REQUIREMENT:
Exactness is required throughout. Return every record once more.

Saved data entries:
########################################
(* ===== verification/Effects.v ===== *)
(** * Code that may wait or fail

    [IOResultOr<T>] and [TransitionResult<T>] of the source: a call returns a value, waits for
    an I/O completion and is repeated later, or fails; a failed assertion ends the thread.  [SM S]
    is such code over the state [S], which it keeps in each case, and [wpg] its weakest
    precondition. *)
From stdpp Require Import base.
From S2P Require Import Prelude Errors.

Inductive poll (T : Type) :=
| Ready (x : T)
| Waits
| Fails (e : LimboError)
| Crashes.
Arguments Ready {T}.
Arguments Waits {T}.
Arguments Fails {T}.
Arguments Crashes {T}.

Definition SM (S T : Type) : Type := S -> poll T * S.

#[export] Instance sm_ret {S} : MRet (SM S) := fun _ x w => (Ready x, w).
#[export] Instance sm_bind {S} : MBind (SM S) := fun _ _ k m w =>
  match m w with
  | (Ready x, w) => k x w
  | (Waits, w) => (Waits, w)
  | (Fails e, w) => (Fails e, w)
  | (Crashes, w) => (Crashes, w)
  end.

Definition waits {S T} : SM S T := fun w => (Waits, w).
Definition fails {S T} (e : LimboError) : SM S T := fun w => (Fails e, w).
Definition crashes {S T} : SM S T := fun w => (Crashes, w).
Definition gets {S T} (f : S -> T) : SM S T := fun w => (Ready (f w), w).
Definition modifies {S} (f : S -> S) : SM S () := fun w => (Ready (), f w).
Definition turso_assert {S} (b : bool) : SM S () := if b then mret () else crashes.
Definition unwrap {S T} (o : option T) : SM S T := match o with Some x => mret x | None => crashes end.

(** ** Rules *)
Definition wpg {S T} (m : SM S T) (Q : T -> S -> Prop) (W : S -> Prop) (E : LimboError -> Prop) (w : S) : Prop :=
  match m w with
  | (Ready x, w') => Q x w'
  | (Waits, w') => W w'
  | (Fails e, _) => E e
  | (Crashes, _) => False
  end.

Section Rules.
Context {S T U : Type} (W : S -> Prop) (E : LimboError -> Prop).

Lemma wpg_bind (m : SM S T) (k : T -> SM S U) Q w :
  wpg m (fun x w => wpg (k x) Q W E w) W E w -> wpg (m ≫= k) Q W E w.
Proof. unfold wpg, mbind, sm_bind. destruct (m w) as [[x| |e|] w']; auto. Qed.

Lemma wpg_ret (x : T) (Q : T -> S -> Prop) w : Q x w -> wpg (mret x) Q W E w.
Proof. done. Qed.

Lemma wpg_gets (f : S -> T) (Q : T -> S -> Prop) w : Q (f w) w -> wpg (gets f) Q W E w.
Proof. done. Qed.

Lemma wpg_modifies (f : S -> S) (Q : () -> S -> Prop) w : Q () (f w) -> wpg (modifies f) Q W E w.
Proof. done. Qed.

Lemma wpg_waits (Q : T -> S -> Prop) (w : S) : W w -> wpg waits Q W E w.
Proof. done. Qed.

Lemma wpg_fails (Q : T -> S -> Prop) (e : LimboError) w : E e -> wpg (fails e) Q W E w.
Proof. done. Qed.

Lemma wpg_mono (m : SM S T) (Q Q' : T -> S -> Prop) w :
  wpg m Q' W E w -> (forall x w', Q' x w' -> Q x w') -> wpg m Q W E w.
Proof. unfold wpg. destruct (m w) as [[x| |e|] w']; auto. Qed.

Lemma wpg_and (m : SM S T) (Q Q' : T -> S -> Prop) w :
  wpg m Q W E w -> wpg m Q' W E w -> wpg m (fun x w' => Q x w' /\ Q' x w') W E w.
Proof. unfold wpg. destruct (m w) as [[x| |e|] w']; auto. Qed.

(** The outcome besides its postcondition. *)
Lemma wpg_eq (m : SM S T) (Q : T -> S -> Prop) w :
  wpg m Q W E w -> wpg m (fun x w' => Q x w' /\ m w = (Ready x, w')) W E w.
Proof. unfold wpg. by destruct (m w) as [[x| |e|] w']. Qed.

Lemma wpg_assert b (Q : () -> S -> Prop) w : b = true -> Q () w -> wpg (turso_assert b) Q W E w.
Proof. intros -> HQ. exact HQ. Qed.
End Rules.

(** The code returns. *)
Abbreviation does m Q := (wpg m Q (fun _ => False) (fun _ => False)).

(** ** Postconditions of every outcome *)
Definition wpp {S T} (m : SM S T) (Q : poll T -> S -> Prop) (w : S) : Prop :=
  match m w with
  | (Crashes, _) => False
  | (r, w') => Q r w'
  end.

Section Outcomes.
Context {S T U : Type}.

Definition passes_on (k : T -> SM S U) (Q : poll U -> S -> Prop) (r : poll T) (w : S) : Prop :=
  match r with
  | Ready x => wpp (k x) Q w
  | Waits => Q Waits w
  | Fails e => Q (Fails e) w
  | Crashes => False
  end.

Lemma wpp_bind (m : SM S T) (k : T -> SM S U) Q w : wpp m (passes_on k Q) w -> wpp (m ≫= k) Q w.
Proof. unfold wpp, mbind, sm_bind. destruct (m w) as [[x| |e|] w']; auto. Qed.

Lemma wpp_does (m : SM S T) (Q : poll T -> S -> Prop) w : does m (fun x => Q (Ready x)) w -> wpp m Q w.
Proof. unfold wpg, wpp. by destruct (m w) as [[x| |e|] w']. Qed.

Lemma wpp_mono (m : SM S T) (Q Q' : poll T -> S -> Prop) w : wpp m Q' w -> (forall r w', Q' r w' -> Q r w') -> wpp m Q w.
Proof. unfold wpp. destruct (m w) as [[x| |e|] w']; auto. Qed.
End Outcomes.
########################################
RESPONSE:
(* ===== verification/Effects.v ===== *)
(** * Code that may wait or fail

    [IOResultOr<T>] and [TransitionResult<T>] of the source: a call returns a value, waits for
    an I/O completion and is repeated later, or fails; a failed assertion ends the thread.  [SM S]
    is such code over the state [S], which it keeps in each case, and [wpg] its weakest
    precondition. *)
From stdpp Require Import base.
From S2P Require Import Prelude Errors.

Inductive poll (T : Type) :=
| Ready (x : T)
| Waits
| Fails (e : LimboError)
| Crashes.
Arguments Ready {T}.
Arguments Waits {T}.
Arguments Fails {T}.
Arguments Crashes {T}.

Definition SM (S T : Type) : Type := S -> poll T * S.

#[export] Instance sm_ret {S} : MRet (SM S) := fun _ x w => (Ready x, w).
#[export] Instance sm_bind {S} : MBind (SM S) := fun _ _ k m w =>
  match m w with
  | (Ready x, w) => k x w
  | (Waits, w) => (Waits, w)
  | (Fails e, w) => (Fails e, w)
  | (Crashes, w) => (Crashes, w)
  end.

Definition waits {S T} : SM S T := fun w => (Waits, w).
Definition fails {S T} (e : LimboError) : SM S T := fun w => (Fails e, w).
Definition crashes {S T} : SM S T := fun w => (Crashes, w).
Definition gets {S T} (f : S -> T) : SM S T := fun w => (Ready (f w), w).
Definition modifies {S} (f : S -> S) : SM S () := fun w => (Ready (), f w).
Definition turso_assert {S} (b : bool) : SM S () := if b then mret () else crashes.
Definition unwrap {S T} (o : option T) : SM S T := match o with Some x => mret x | None => crashes end.

(** ** Rules *)
Definition wpg {S T} (m : SM S T) (Q : T -> S -> Prop) (W : S -> Prop) (E : LimboError -> Prop) (w : S) : Prop :=
  match m w with
  | (Ready x, w') => Q x w'
  | (Waits, w') => W w'
  | (Fails e, _) => E e
  | (Crashes, _) => False
  end.

Section Rules.
Context {S T U : Type} (W : S -> Prop) (E : LimboError -> Prop).

Lemma wpg_bind (m : SM S T) (k : T -> SM S U) Q w :
  wpg m (fun x w => wpg (k x) Q W E w) W E w -> wpg (m ≫= k) Q W E w.
Proof. unfold wpg, mbind, sm_bind. destruct (m w) as [[x| |e|] w']; auto. Qed.

Lemma wpg_ret (x : T) (Q : T -> S -> Prop) w : Q x w -> wpg (mret x) Q W E w.
Proof. done. Qed.

Lemma wpg_gets (f : S -> T) (Q : T -> S -> Prop) w : Q (f w) w -> wpg (gets f) Q W E w.
Proof. done. Qed.

Lemma wpg_modifies (f : S -> S) (Q : () -> S -> Prop) w : Q () (f w) -> wpg (modifies f) Q W E w.
Proof. done. Qed.

Lemma wpg_waits (Q : T -> S -> Prop) (w : S) : W w -> wpg waits Q W E w.
Proof. done. Qed.

Lemma wpg_fails (Q : T -> S -> Prop) (e : LimboError) w : E e -> wpg (fails e) Q W E w.
Proof. done. Qed.

Lemma wpg_mono (m : SM S T) (Q Q' : T -> S -> Prop) w :
  wpg m Q' W E w -> (forall x w', Q' x w' -> Q x w') -> wpg m Q W E w.
Proof. unfold wpg. destruct (m w) as [[x| |e|] w']; auto. Qed.

Lemma wpg_and (m : SM S T) (Q Q' : T -> S -> Prop) w :
  wpg m Q W E w -> wpg m Q' W E w -> wpg m (fun x w' => Q x w' /\ Q' x w') W E w.
Proof. unfold wpg. destruct (m w) as [[x| |e|] w']; auto. Qed.

(** The outcome besides its postcondition. *)
Lemma wpg_eq (m : SM S T) (Q : T -> S -> Prop) w :
  wpg m Q W E w -> wpg m (fun x w' => Q x w' /\ m w = (Ready x, w')) W E w.
Proof. unfold wpg. by destruct (m w) as [[x| |e|] w']. Qed.

Lemma wpg_assert b (Q : () -> S -> Prop) w : b = true -> Q () w -> wpg (turso_assert b) Q W E w.
Proof. intros -> HQ. exact HQ. Qed.
End Rules.

(** The code returns. *)
Abbreviation does m Q := (wpg m Q (fun _ => False) (fun _ => False)).

(** ** Postconditions of every outcome *)
Definition wpp {S T} (m : SM S T) (Q : poll T -> S -> Prop) (w : S) : Prop :=
  match m w with
  | (Crashes, _) => False
  | (r, w') => Q r w'
  end.

Section Outcomes.
Context {S T U : Type}.

Definition passes_on (k : T -> SM S U) (Q : poll U -> S -> Prop) (r : poll T) (w : S) : Prop :=
  match r with
  | Ready x => wpp (k x) Q w
  | Waits => Q Waits w
  | Fails e => Q (Fails e) w
  | Crashes => False
  end.

Lemma wpp_bind (m : SM S T) (k : T -> SM S U) Q w : wpp m (passes_on k Q) w -> wpp (m ≫= k) Q w.
Proof. unfold wpp, mbind, sm_bind. destruct (m w) as [[x| |e|] w']; auto. Qed.

Lemma wpp_does (m : SM S T) (Q : poll T -> S -> Prop) w : does m (fun x => Q (Ready x)) w -> wpp m Q w.
Proof. unfold wpg, wpp. by destruct (m w) as [[x| |e|] w']. Qed.

Lemma wpp_mono (m : SM S T) (Q Q' : poll T -> S -> Prop) w : wpp m Q' w -> (forall r w', Q' r w' -> Q r w') -> wpp m Q w.
Proof. unfold wpp. destruct (m w) as [[x| |e|] w']; auto. Qed.
End Outcomes.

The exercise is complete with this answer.